Andrew Keen: In terms of the book, do you think you expose more spin or more scandal, particularly scandal that might have been broken the law and might make some of the characters actually liable under the law?
David Corn: Well I've been covering Washington for almost two decades and I always have to remind people that not everything that's wrong or scandalous is criminal. You know that's true in our personal lives as well and you know one can--you know if the President is out there saying Saddam Hussein is working with Al Qaeda and the intelligence--then the best intelligence they have doesn't say that and actually says the opposite. That may not be criminal but I would argue in some ways people should see it as scandalous behavior.
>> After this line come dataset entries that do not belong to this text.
(* ===== verification/EventLoop.v ===== *)
(** * Events and the event loop (event/nv_event.c, event/nv_loop.c)

    Events are nodes in a heap (an address per event); a loop keeps the heads of
    its timer and idle lists, which are doubly linked through the events.  A
    handler is client code: the effect of calling one is a parameter, and the
    monotonic clock is part of the state, so a handler may let time pass, re-arm
    or delete timers, or stop the loop.  The results of [epoll_ctl], [epoll_wait],
    [pipe] and [malloc] are arguments of the operations. *)
From S2P Require Import Prelude DLinks.

Module EventLoop.

Definition NV_EVENT_READ : Z := 0x1.
Definition NV_EVENT_WRITE : Z := 0x2.
Definition NV_EVENT_ERROR : Z := 0x4.
Definition NV_EVENT_HUP : Z := 0x8.
Definition NV_EVENT_TIMER : Z := 0x10.
Definition NV_EVENT_IDLE : Z := 0x40.

Definition EPOLLIN : Z := 0x1.
Definition EPOLLOUT : Z := 0x4.
Definition EPOLLERR : Z := 0x8.
Definition EPOLLHUP : Z := 0x10.

Definition NV_EVENT_TYPE_IO : Z := 0.
Definition NV_EVENT_TYPE_TIMER : Z := 1.
Definition NV_EVENT_TYPE_SIGNAL : Z := 2.
Definition NV_EVENT_TYPE_IDLE : Z := 3.

Definition NV_EVENT_PRIO_NORMAL : Z := 1.
Definition NV_EVENT_PRIO_URGENT : Z := 3.

(** [handler] is 0 for NULL; [loop] is 0 for NULL. *)
Record nv_event_ext_t := mkEv {
  fd : Z; events : Z; revents : Z; active : bool;
  handler : Z; data : Z;
  timeout_ms : Z; expire_time : Z;
  e_next : Z; e_prev : Z;
  loop : Z;
  type : Z; priority : Z;
  trigger_count : Z; last_trigger : Z;
}.
(* ===== verification/Ini.v ===== *)
(** * INI files (base/nv_ini.c)

    A file is the list of its bytes.  Buffers that the code trims or cuts in
    place are modelled by the string they hold afterwards together with the
    string the returned pointer denotes.  Allocation is taken to succeed.
    [nv_ini_get_double] is left out (floating point). *)
From S2P Require Import Prelude.

Module Ini.

Record nv_ini_entry_t := mkEntry { section : cstr; key : cstr; value : cstr }.
(** The list from [head] on, newest first. *)
Record nv_ini_t := mkIni { entries : list nv_ini_entry_t; count : Z }.

Definition rtrim (s : cstr) : cstr := rev (drop_while isspace (rev s)).

(** The buffer after the call and the string at the returned pointer. *)
Definition nv_ini_trim_inplace (s : cstr) : cstr * cstr :=
  let t := rtrim (drop_while isspace s) in
  (take_while isspace s ++ t, t).

Definition nv_ini_strip_comment (line : cstr) : cstr :=
  match strchr line (ch ";") with
  | Some i => fst (nv_ini_trim_inplace (take i line))
  | None => line
  end.

Definition nv_ini_add_entry (ini : nv_ini_t) (sec k v : cstr) : nv_ini_t :=
  mkIni (mkEntry sec k v :: entries ini) (count ini + 1).

Definition entry_matches (sec k : cstr) (e : nv_ini_entry_t) : bool :=
  strcasecmp_eq (section e) sec && strcmp_eq (key e) k.

(** A NULL section is the global one. *)
Definition nv_ini_find (ini : option nv_ini_t) (sec : option cstr) (k : option cstr) : option nv_ini_entry_t :=
  match ini, k with
  | Some ini, Some k => List.find (entry_matches (default [] sec) k) (entries ini)
  | _, _ => None
  end.

Definition SECTION_SIZE : nat := 128.
Definition LINE_SIZE : nat := 1024.

(** One line of the file: the current section and the entries so far. *)
Definition parse_line (st : cstr * nv_ini_t) (line : cstr) : cstr * nv_ini_t :=
  let '(sec, ini) := st in
  let p := snd (nv_ini_trim_inplace (nv_ini_strip_comment line)) in
  match p with
  | [] => st
  | c :: rest =>
      if c =? ch "[" then
        match strchr p (ch "]") with
        | None => st
        | Some rb => (fst (nv_ini_trim_inplace (str_trunc SECTION_SIZE (drop 1 (take rb p)))), ini)
        end
      else
        match strchr p (ch "=") with
        | None => st
        | Some eq =>
            let k := snd (nv_ini_trim_inplace (take eq p)) in
            let v := snd (nv_ini_trim_inplace (drop (S eq) p)) in
            match k with
            | [] => st
            | _ => (sec, nv_ini_add_entry ini sec k v)
            end
        end
  end.

(** [fgets(line, n + 1, fp)]: at most [n] bytes, up to and including a newline. *)
Fixpoint fgets (n : nat) (content : list Z) : list Z * list Z :=
  match n, content with
  | O, _ => ([], content)
  | _, [] => ([], [])
  | S n', c :: content' =>
      if c =? 10 then ([c], content')
      else let '(l, r) := fgets n' content' in (c :: l, r)
  end.
(* ===== verification/ThreadPool.v ===== *)
(** * The thread pool (base/sys/nv_thread_pool.c)

    The ring buffer of tasks is a sequential data structure; the pool around it
    is a concurrent state machine.  A critical section (from [pthread_mutex_lock]
    to the unlock or to [pthread_cond_wait]) is one step; a thread waiting on a
    condition variable is woken by a signal (one waiter, any of them), a broadcast
    (all) or spuriously, and re-enters its loop.  The ghost lists record the tasks
    accepted, started and finished, in order. *)
From S2P Require Import Prelude.

Module ThreadPool.

Definition NV_TP_OK : Z := 0.
Definition NV_TP_EINVAL : Z := -1.
Definition NV_TP_EFULL : Z := -2.
Definition NV_TP_ESHUTDOWN : Z := -3.
Definition NV_TP_ETIMEDOUT : Z := -4.

Inductive shutdown_mode := GRACEFUL | IMMEDIATE.

(** A function pointer and its argument. *)
Definition task : Type := Z * Z.

Record threadpool_t := mkTP {
  queue : list task;          (* the array, [queue_capacity] cells *)
  thread_count : nat;
  queue_capacity : nat;
  head : nat;
  tail : nat;
  count : nat;
  shutdown : bool;
  mode : shutdown_mode;
}.

(** ** The ring buffer *)

Definition nv_tp_enqueue (tp : threadpool_t) (t : task) : outcome (Z * threadpool_t) :=
  if (count tp =? queue_capacity tp)%nat then Ret (NV_TP_EFULL, tp) else
  _ ← deref (queue tp !! tail tp);
  Ret (NV_TP_OK, mkTP (<[tail tp := t]> (queue tp)) (thread_count tp) (queue_capacity tp) (head tp)
         ((tail tp + 1) mod queue_capacity tp) (count tp + 1) (shutdown tp) (mode tp)).
(** [nv_log_ring_push]: the return code, the ring and [g_dropped]. *)
Definition nv_log_ring_push (ready : bool) (policy : nv_log_overflow_e) (line : option cstr) (lvl : Z)
    (r : nv_log_ring_t) (dropped : Z) : outcome (Z * nv_log_ring_t * Z) :=
  match line with
  | None => Ret (-1, r, u64 (dropped + 1))
  | Some line =>
      if negb ready then Ret (-1, r, u64 (dropped + 1))
      else if (length line =? 0)%nat then Ret (0, r, dropped)
      else
        '(claimed, r, dropped) ← claim_loop 2 policy r dropped;
        match claimed with
        | None => Ret (-1, r, dropped)
        | Some pos => fill_slot pos line lvl r dropped
        end
  end.

(** [nv_log_ring_pop]: [Some] line and its level is a return of 1. *)
Definition nv_log_ring_pop (r : nv_log_ring_t) : outcome (option (Z * cstr) * nv_log_ring_t) :=
  let pos := dequeue_pos r in
  let tail := enqueue_pos r in
  if tail <=? pos then Ret (None, r)
  else
    s ← slot_at r pos;
    if negb (seq s =? u64 (pos + 1)) then Ret (None, r)
    else Ret (Some (level s, text s),
              set_dequeue (set_slot r pos (mkSlot (u64 (pos + capacity r)) (level s) (text s))) (u64 (pos + 1))).

(** [capacity], [pending], [dropped] and the name of the policy, [None] being NULL. *)
Definition nv_log_get_queue_stats (g : settings) (r : nv_log_ring_t) (dropped : Z) : Z * Z * Z * option cstr :=
  if capacity r =? 0 then (g_ring_capacity g, 0, dropped, None)
  else (capacity r, u64 (enqueue_pos r - dequeue_pos r), dropped,
        Some (match g_overflow_policy g with
              | NV_LOG_OVERFLOW_BLOCK => str "block"
              | NV_LOG_OVERFLOW_OVERWRITE => str "overwrite"
              | NV_LOG_OVERFLOW_DROP => str "drop"
              end)).
Lemma ring_inv_step c c' : step c c' -> inv c -> policy c <> OVERWRITE -> below_wrap c -> inv c'.
Proof.
  intros Hst Hi Hpol Hb. pose proof (below_small _ Hi Hb) as Hsm.
  destruct Hst as [c lvl line _|c j m E|c j m pos E|c j m pos head E Hf|c j m pos head E Hf|c j m pos head E Hf
    |c j m head E|c j m head s E|c j m pos head E Hf He|c j m pos head E Hf
    |c j m pos s E Es Hq|c j m pos s E Es Hq|c j m E|c j m pos E|c j m E|c j m tail E|c j m E Hm
    |c w E|c w pos E He|c w pos E He|c w pos s E Es Hq|c w pos s E Es Hq|c w pos m s E Es|c w pos m E
    |c E|c E|c E|c E|c E|c E|c E|c E|c E Hm|c E E'];
    try done;
    try (by eapply inv_move);
    try (apply inv_cpc; [done|by destruct (stop c)|by rewrite E|by destruct (stop c)|by destruct (stop c)]);
    try (by destruct (i_prod _ Hi _ _ E)).
  - by apply inv_call.
  - eapply inv_move; try done. cbn. lia.
  - eapply inv_move; try done. pose proof (i_prod _ Hi _ _ E). cbn in *. lia.
  - apply inv_drop. by eapply inv_move.
  - by eapply inv_claim.
  - apply (inv_move c j (PWrite m pos)); try done. exact (i_prod _ Hi _ _ E).
  - by destruct Hq; eapply claimed_slot.
  - by eapply inv_publish.
  - apply (inv_move c j (PTail m)); try done. intros _. cbn.
    destruct (Z.ltb_spec (de c) (en c)); auto.
  - apply (inv_move c j (PTest m tail)); try done; cbn; destruct (de c <? tail); try done; auto.
  - destruct (inv_woken c Hi Hm) as [Hi' Hp]. apply (inv_move _ j (PSignal m) (PRet m 0) Hi'); try done. by auto.
  - pose proof (i_cons _ Hi) as Hc. rewrite E in Hc. cbn in Hc. subst pos.
    apply inv_cpc; [done|by destruct w|by rewrite E|by destruct w|]. intros _. right. intros. lia.
  - pose proof (i_cons _ Hi) as Hc. rewrite E in Hc. cbn in Hc. subst pos.
    apply inv_cpc; [done|done|by rewrite E|done|done].
  - by eapply inv_unready.
  - apply inv_cpc; [done| |by rewrite E|done|done]. by eapply read_line.
  - by apply inv_pop_store.
  - by apply inv_pop_deq.
  - apply inv_cpc; [done|by destruct (stop c)|by rewrite E|by destruct (stop c)|]. left. by rewrite E.
  - by destruct Hi.
  - destruct (inv_woken c Hi Hm) as [Hi' _]. by destruct Hi'.
  - by destruct Hi.
Qed.

(** Claims only accumulate. *)
Lemma claimed_mono c c' : step c c' -> (length (claimed c) <= length (claimed c'))%nat.
Proof. destruct 1; cbn; try lia. rewrite length_app. lia. Qed.
Lemma policy_fixed c c' : step c c' -> policy c' = policy c.
Proof. by destruct 1. Qed.

Lemma ring_reachable_inv c : reachable c -> policy c <> OVERWRITE -> below_wrap c -> inv c.
Proof.
  induction 1 as [n pol|c c' Hr IH _ Hst]; intros Hp Hb; [apply ring_inv_initial|].
  assert (below_wrap c) by (apply claimed_mono in Hst; unfold below_wrap in *; lia).
  rewrite (policy_fixed _ _ Hst) in Hp. eapply ring_inv_step; eauto.
Qed.

(** ** Accounting *)

(** The line of a producer that holds or held a claim, and 1 for a refused one. *)
Definition accepted (q : ppc) : option line_t :=
  match q with
  | PWrite m _ | PFill m _ | PGiveUp m | PTail m | PTest m _ | PSignal m => Some m
  | PRet m rc => if rc =? 0 then Some m else None
  | _ => None
  end.
Definition refused (q : ppc) : Z := match q with PRet _ rc => if rc =? -1 then 1 else 0 | _ => 0 end.

Record accounted (c : conf) : Prop := {
  ac_claimed : claimed c ≡ₚ omap accepted (producers c);
  ac_dropped : dropped c = u64 (zsum (map refused (producers c)));
}.

Lemma accounted_insert l j q q' : l !! j = Some q ->
  omap accepted [q'] ++ omap accepted l ≡ₚ omap accepted [q] ++ omap accepted (<[j := q']> l) /\
  zsum (map refused (<[j := q']> l)) = zsum (map refused l) - refused q + refused q'.
Proof.
  intros E. pose proof (insert_perm l j q q' E) as Hp. split.
  - rewrite <- !omap_app. simpl app. by rewrite Hp.
  - by apply zsum_map_insert.
Qed.

(** A producer's move that neither claims nor refuses. *)
Lemma accounted_move l j q q' : l !! j = Some q -> accepted q' = accepted q -> refused q' = refused q ->
  omap accepted (<[j := q']> l) ≡ₚ omap accepted l /\
  zsum (map refused (<[j := q']> l)) = zsum (map refused l).
Proof.
  intros E Ha Hr. destruct (accounted_insert l j q q' E) as [H1 H2]. split; [|lia].
  symmetry. apply (Permutation_app_inv_l (omap accepted [q])). rewrite <- H1. simpl. by rewrite Ha.
Qed.

Lemma accounted_step c c' : step c c' -> inv c -> policy c <> OVERWRITE -> accounted c -> accounted c'.
Proof.
  intros Hst Hi Hpol [Hc Hd].
  assert (forall j q q' cs,
    producers c !! j = Some q -> producers cs = <[j := q']> (producers c) ->
    accepted q' = accepted q -> refused q' = refused q ->
    claimed cs = claimed c -> dropped cs = dropped c -> accounted cs) as Hmove.
  { intros j q q' cs E E3 Ha Hr E1 E2. destruct (accounted_move _ _ _ _ E Ha Hr) as [H1 H2].
    split; rewrite ?E1, ?E2, E3; [by rewrite H1|by rewrite H2]. }
  assert (forall cs, claimed cs = claimed c -> dropped cs = dropped c -> producers cs = producers c -> accounted cs) as Hsame.
  { intros cs E1 E2 E3. split; congruence. }
  destruct Hst as [c lvl line _|c j m E|c j m pos E|c j m pos head E Hf|c j m pos head E Hf|c j m pos head E Hf
    |c j m head E|c j m head s E|c j m pos head E Hf He|c j m pos head E Hf
    |c j m pos s E Es Hq|c j m pos s E Es Hq|c j m E|c j m pos E|c j m E|c j m tail E|c j m E Hm
    | | | | | | | | | | | | | | | | |]; try done; try (by apply Hsame); try (by eapply Hmove);
    try (by destruct (i_prod _ Hi _ _ E)).
  - split; cbn [set_prods claimed dropped producers].
    + by rewrite omap_app, app_nil_r.
    + rewrite map_app, zsum_app. cbn. by rewrite Z.add_0_r.
  - destruct (accounted_insert _ _ _ (PRet m (-1)) E) as [H1 H2]. split; cbn [drop_line set_prod set_prods claimed dropped producers].
    + simpl in H1. by rewrite Hc, H1.
    + rewrite H2, Hd. cbn [refused]. unfold wrap. rewrite Zplus_mod_idemp_l. f_equal. simpl. lia.
  - destruct (accounted_insert _ _ _ (PWrite m pos) E) as [H1 H2]. split; cbn [claim set_prod set_prods claimed dropped producers].
    + rewrite Hc. simpl in H1. rewrite <- H1. symmetry. apply Permutation_cons_append.
    + rewrite H2. cbn [refused]. by rewrite Z.sub_0_r, Z.add_0_r.
  - eapply Hmove; [done|reflexivity|by destruct (de c <? tail)..].
Qed.

Lemma reachable_accounted c : reachable c -> policy c <> OVERWRITE -> below_wrap c -> accounted c.
Proof.
  induction 1 as [n pol|c c' Hr IH _ Hst]; intros Hp Hb; [done|].
  assert (below_wrap c) by (apply claimed_mono in Hst; unfold below_wrap in *; lia).
  rewrite (policy_fixed _ _ Hst) in Hp.
  eapply accounted_step; eauto. by apply ring_reachable_inv.
Qed.

(** ** What the logger guarantees *)

(** C8: under the policies DROP and BLOCK, and until the shutdown has freed the ring, the
    ring is linearised by its claims.  Under every interleaving of the accesses of the
    producers, the log thread and the shutdown, the popped lines are, in order, the first
    of the claimed ones, each popped once; the claimed lines are those of the producers
    that were not refused; and what is left between [dequeue_pos] and [enqueue_pos] never
    exceeds the capacity. *)
Theorem nv_log_ring_fifo c :
  reachable c -> policy c <> OVERWRITE -> below_wrap c ->
  claimed c = map fst (consumed c) ++ drop (Z.to_nat (de c)) (claimed c) /\
  claimed c ≡ₚ omap accepted (producers c) /\
  Z.of_nat (length (claimed c)) - Z.of_nat (length (consumed c)) <= capacity (ring c).
Proof.
  intros Hr Hpol Hb. pose proof (ring_reachable_inv c Hr Hpol Hb) as Hi. pose proof (below_small _ Hi Hb).
  split; [|split; [by apply reachable_accounted|]].
  - by rewrite (i_fifo _ Hi), take_drop.
  - pose proof (f_equal length (i_fifo _ Hi)) as E. rewrite length_map, length_take in E.
    pose proof (i_en _ Hi). pose proof (i_pos _ Hi). lia.
Qed.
And so you know our book you know--here's another one; you know if the President is out there saying or Cheney that these [aluminum tubes]--Condi Rice said this as well you know are indisputable evidence that Saddam Hussein is building nuclear weapons--that they cannot be used for anything else and you have literally, literally the top experts on--the technical experts on this--the Defense--in the Department of Energy disagreeing and they want to go public and their superiors say you're not allowed to inform the public of this disagreement, you know that's not criminal but I would think in some ways that's scandalous. What's wrong with having as much information as possible in an important debate like whether we go to war or not?
Andrew Keen: Do you think that in retrospect that the debate as it was developing in DC amongst policy makers--was it not properly covered by the media while it was actually going on or were people just not listening?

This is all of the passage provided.